Ask HN: 10k+ node _windows_ cluster in AWS? - leakybucket

For testing purposes, I'd like to know if anyone has successfully created, controlled, and torn down clusters of 10,000 nodes or more of Windows instances in AWS?  Or in other cloud providers?<p>I'm looking to setup a large scale QA test that will drive Windows client traffic (think Outlook, CIFS file sharing) to a data center installation.
======
mwasser
If you're looking to experiment -- I think the best answer is talk to AWS
support as this isn't a normal case that is allowed by AWS accounts.

Check out
[http://aws.amazon.com/ec2/faqs/#How_many_instances_can_I_run...](http://aws.amazon.com/ec2/faqs/#How_many_instances_can_I_run_in_Amazon_EC2).

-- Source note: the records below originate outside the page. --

(* ===== verification/Liveness.v ===== *)
(** * Emptying a tenant

    A client can always empty a tenant: from any healthy table, the DELETE
    requests for the ids of the tenant's products, sent one after the
    other through [lambda_handler] ([Refinement.handle_all]), each answer
    200 "Product deleted", after which the listing is empty, and the
    products of every other tenant are untouched.  (A client that only
    knows the ids a listing shows sees one page at a time; [Paging]
    proves that repeating list-then-delete rounds empties the tenant.)  The theorem
    composes the router, [delete_product], [get_products] and the table's
    [delete_item] and [query] over a sequence of invocations. *)

From stdpp Require Import base strings list gmap sorting.
From Stdlib Require Import ZArith String.
From S2P Require Import Prelude PyValue Table Json Timestamp Handler Api Spec Refinement.

Local Open Scope string_scope.

(** The API Gateway events of a client: [DELETE ?tenant_id=..&product_id=..]
    and [GET ?tenant_id=..]. *)
Definition delete_event (tid pid : string) : pyval :=
  PyDict [("httpMethod", PyStr "DELETE");
          ("queryStringParameters", PyDict [("tenant_id", PyStr tid); ("product_id", PyStr pid)])].

Definition list_event (tid : string) : pyval :=
  PyDict [("httpMethod", PyStr "GET"); ("queryStringParameters", PyDict [("tenant_id", PyStr tid)])].

Definition deleted_response : res exn response :=
  Ok (mk_response 200 (json_dumps (message "Product deleted"))).

(** The ids of a tenant's products, in [product_id] order. *)
Definition tenant_ids (t : table) (tid : string) : list string :=
  (fun kv => kv.1.2) <$> partition t tid.

(** The items left after deleting the keys [(tid, p)], [p] in [pids], in order. *)
Definition delete_keys (tid : string) (pids : list string) (m : gmap (string * string) attr_item)
  : gmap (string * string) attr_item :=
  fold_left (fun m p => delete (tid, p) m) pids m.

Section Cleanup.
Implicit Types (w : world table).

Lemma lambda_delete_event w tid pid :
  pid <> "" ->
  lambda_handler (delete_event tid pid) PyNone w = delete_product (PyStr tid) (PyStr pid) w.
Proof.
  intros Hp. rewrite (lambda_handler_run _ _ _ (PyStr "DELETE") (PyStr tid) (PyStr pid))
    by reflexivity.
  by rewrite truthy_nonempty.
Qed.

Lemma lambda_list_event w tid :
  lambda_handler (list_event tid) PyNone w = get_products (PyStr tid) w.
Proof.
  by rewrite (lambda_handler_run _ _ _ (PyStr "GET") (PyStr tid) PyNone) by reflexivity.
Qed.

Lemma lookup_delete_keys tid pids m k :
  delete_keys tid pids m !! k = if bool_decide (k.1 = tid /\ k.2 ∈ pids) then None else m !! k.
Proof.
  revert m. induction pids as [|p ps IH]; intros m; cbn [delete_keys fold_left].
  - case_bool_decide as Hk; [set_solver | done].
  - unfold delete_keys in IH. rewrite IH. destruct k as [t q]; cbn [fst snd].
    destruct (decide ((t, q) = (tid, p))) as [Heq|Hne].
    + simplify_eq. rewrite lookup_delete_eq, (bool_decide_eq_true_2 (tid = tid /\ p ∈ p :: ps))
        by set_solver.
      by destruct (bool_decide _).
    + rewrite lookup_delete_ne by congruence.
      rewrite (bool_decide_ext (t = tid /\ q ∈ p :: ps) (t = tid /\ q ∈ ps)); [done|].
      assert (t <> tid \/ q <> p) by (destruct (decide (t = tid)); [right; congruence | by left]).
      set_solver.
Qed.

Lemma delete_keys_wf tid pids m : map_Forall item_at m -> map_Forall item_at (delete_keys tid pids m).
Proof.
  revert m. induction pids as [|p ps IH]; intros m Hm; [done|]. apply IH. by apply map_Forall_delete.
Qed.

(** The ids of items of a partition are non-empty. *)
Lemma partition_ids_nonempty t tid (l : list ((string * string) * attr_item)) :
  table_wf t -> (forall kv, kv ∈ l -> kv ∈ partition t tid) ->
  Forall (fun p => p <> "") ((fun kv => kv.1.2) <$> l).
Proof.
  intros Hwf Hl. apply Forall_forall. intros p (kv & -> & Hkv%Hl)%list_elem_of_fmap.
  apply elem_of_partition in Hkv as [Hk _].
  by destruct (map_Forall_lookup_1 _ _ _ _ Hwf Hk) as (_ & _ & _ & ?).
Qed.

(** After deleting the keys [(tid, p)], [p] in [pids], the partition of
    [tid] holds the items whose id is not in [pids]. *)
Lemma partition_delete_keys t t' tid pids kv :
  tbl_items t' = delete_keys tid pids (tbl_items t) ->
  kv ∈ partition t' tid <-> kv ∈ partition t tid /\ kv.1.2 ∉ pids.
Proof.
  intros Ht'. rewrite !elem_of_partition, Ht', lookup_delete_keys.
  case_bool_decide as Hd; naive_solver.
Qed.

Lemma partition_nil t tid : (forall kv, kv ∉ partition t tid) -> partition t tid = [].
Proof. destruct (partition t tid) as [|kv l]; [done|]. intros H. exfalso. apply (H kv). left. Qed.

(** The DELETE requests for [pids], one after the other. *)
Lemma delete_events_run w tid pids :
  healthy w -> tid <> "" -> Forall (fun p => p <> "") pids ->
  (handle_all (map (delete_event tid) pids) w).1 = map (fun _ => deleted_response) pids /\
  tbl_items (w_table (handle_all (map (delete_event tid) pids) w).2) =
    delete_keys tid pids (tbl_items (w_table w)) /\
  healthy (handle_all (map (delete_event tid) pids) w).2.
Proof.
  intros Hw Ht Hp. revert w Hw. induction Hp as [|p ps Hp _ IH]; intros w Hw; [done|].
  cbn [map handle_all]. rewrite lambda_delete_event, delete_product_ok by (done || apply Hw).
  set (w1 := set_table (mk_table (delete (tid, p) (tbl_items (w_table w))) None) w).
  assert (Hw1 : healthy w1).
  { apply healthy_set; [done | done | apply map_Forall_delete, Hw]. }
  destruct (IH w1 Hw1) as (Hrs & Hitems & Hw2).
  destruct (handle_all (map (delete_event tid) ps) w1) as [rs w2]. cbn [fst snd] in *.
  by rewrite Hrs, Hitems.
Qed.

(** Deleting keys of [tid] leaves every other tenant's items as they were. *)
Lemma delete_keys_other tid pids m k : k.1 <> tid -> delete_keys tid pids m !! k = m !! k.
Proof. intros Hk. rewrite lookup_delete_keys. case_bool_decide as Hd; [by destruct Hd | done]. Qed.

(** C24. A tenant can always be emptied: from any healthy table (no
    injected failure, every item under its own key), the DELETE requests
    for the ids of the tenant's products, handled one after the other,
    each answer 200 "Product deleted"; the listing then answers 200 with
    an empty array, and the products of every other tenant are the ones
    there were. *)
Theorem tenant_cleanup w tid :
  healthy w -> tid <> "" ->
  let pids := tenant_ids (w_table w) tid in
  let w' := (handle_all (map (delete_event tid) pids) w).2 in
  (handle_all (map (delete_event tid) pids) w).1 = map (fun _ => deleted_response) pids /\
  lambda_handler (list_event tid) PyNone w' = (Ok (mk_response 200 (json_dumps (PyList []))), w') /\
  (forall k, k.1 <> tid -> tbl_items (w_table w') !! k = tbl_items (w_table w) !! k).
Proof.
  intros Hw Ht pids w'.
  destruct (delete_events_run w tid pids Hw Ht) as (Hrs & Hitems & [Hf _]);
    [unfold pids, tenant_ids; by apply (partition_ids_nonempty (w_table w) tid); [apply Hw|]|].
  split; [done|]. split.
  - rewrite lambda_list_event, get_products_ok by done.
    rewrite (partition_nil (w_table w')); [done|].
    intros kv Hkv. apply (partition_delete_keys (w_table w) (w_table w') tid pids kv Hitems) in Hkv
      as [Hin Hid].
    apply Hid, list_elem_of_fmap. by exists kv.
  - intros k Hk. fold w' in Hitems. by rewrite Hitems, delete_keys_other.
Qed.

End Cleanup.

(** ** A concrete cleanup, for the witness *)

Definition cleanup_item (t p : string) : attr_item :=
  [("tenant_id", AS t); ("product_id", AS p); ("name", AS "Widget")].

Definition cleanup_world : world table :=
  mk_world (mk_table {[("t1", "p2") := cleanup_item "t1" "p2"; ("t2", "p1") := cleanup_item "t2" "p1";
                       ("t1", "p1") := cleanup_item "t1" "p1"]} None)
           (fun _ => 0%Z) 0 (Timestamp.mk_datetime 2024 3 7 9 5 1 0).

Lemma cleanup_world_healthy : healthy cleanup_world.
Proof.
  split; [reflexivity|].
  repeat (apply map_Forall_insert_2; [repeat split; (reflexivity || discriminate)|]).
  apply map_Forall_empty.
Qed.

Lemma tenant_cleanup_witness :
  tenant_ids (w_table cleanup_world) "t1" = ["p1"; "p2"] /\
  let pids := tenant_ids (w_table cleanup_world) "t1" in
  let w' := (handle_all (map (delete_event "t1") pids) cleanup_world).2 in
  (handle_all (map (delete_event "t1") pids) cleanup_world).1 = map (fun _ => deleted_response) pids /\
  lambda_handler (list_event "t1") PyNone w' = (Ok (mk_response 200 (json_dumps (PyList []))), w') /\
  (forall k, k.1 <> "t1" -> tbl_items (w_table w') !! k = tbl_items (w_table cleanup_world) !! k).
Proof.
  split; [reflexivity|].
  exact (tenant_cleanup cleanup_world "t1" cleanup_world_healthy ltac:(discriminate)).
Defined.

To quote it: " You are limited to running 20 On-Demand or Reserved Instances,
and running 100 Spot Instances per region. Cluster Compute Eight Extra Large
instances are limited to running 8 On-Demand instances per region and Cluster
GPU Quadruple Extra Large instances are limited to running 2 On-Demand
instances per region (Currently cc2.8xlarge and cg1.8xlarge instances are only
available in US East (N. Virginia)) "

However, these are the default limits -- AWS will up your account limits by
quite a bit if you just ask. This said, max I've ever seen AWS approve was 400
on-demand instances per one region (I think this means 2800 instances total
over 7 regions... never saw if the limit applied to all regions). Also,
likelihood of having a 10000 spot instance request fulfilled is probably near
zero if I were to guess even if they let you make a request that big without
first clearing it with them.

I take it you're also familiar with the cost of running that? The absolute
minimum you could possibly be charged using small instances is $1,200 --
partial hours are rounded up.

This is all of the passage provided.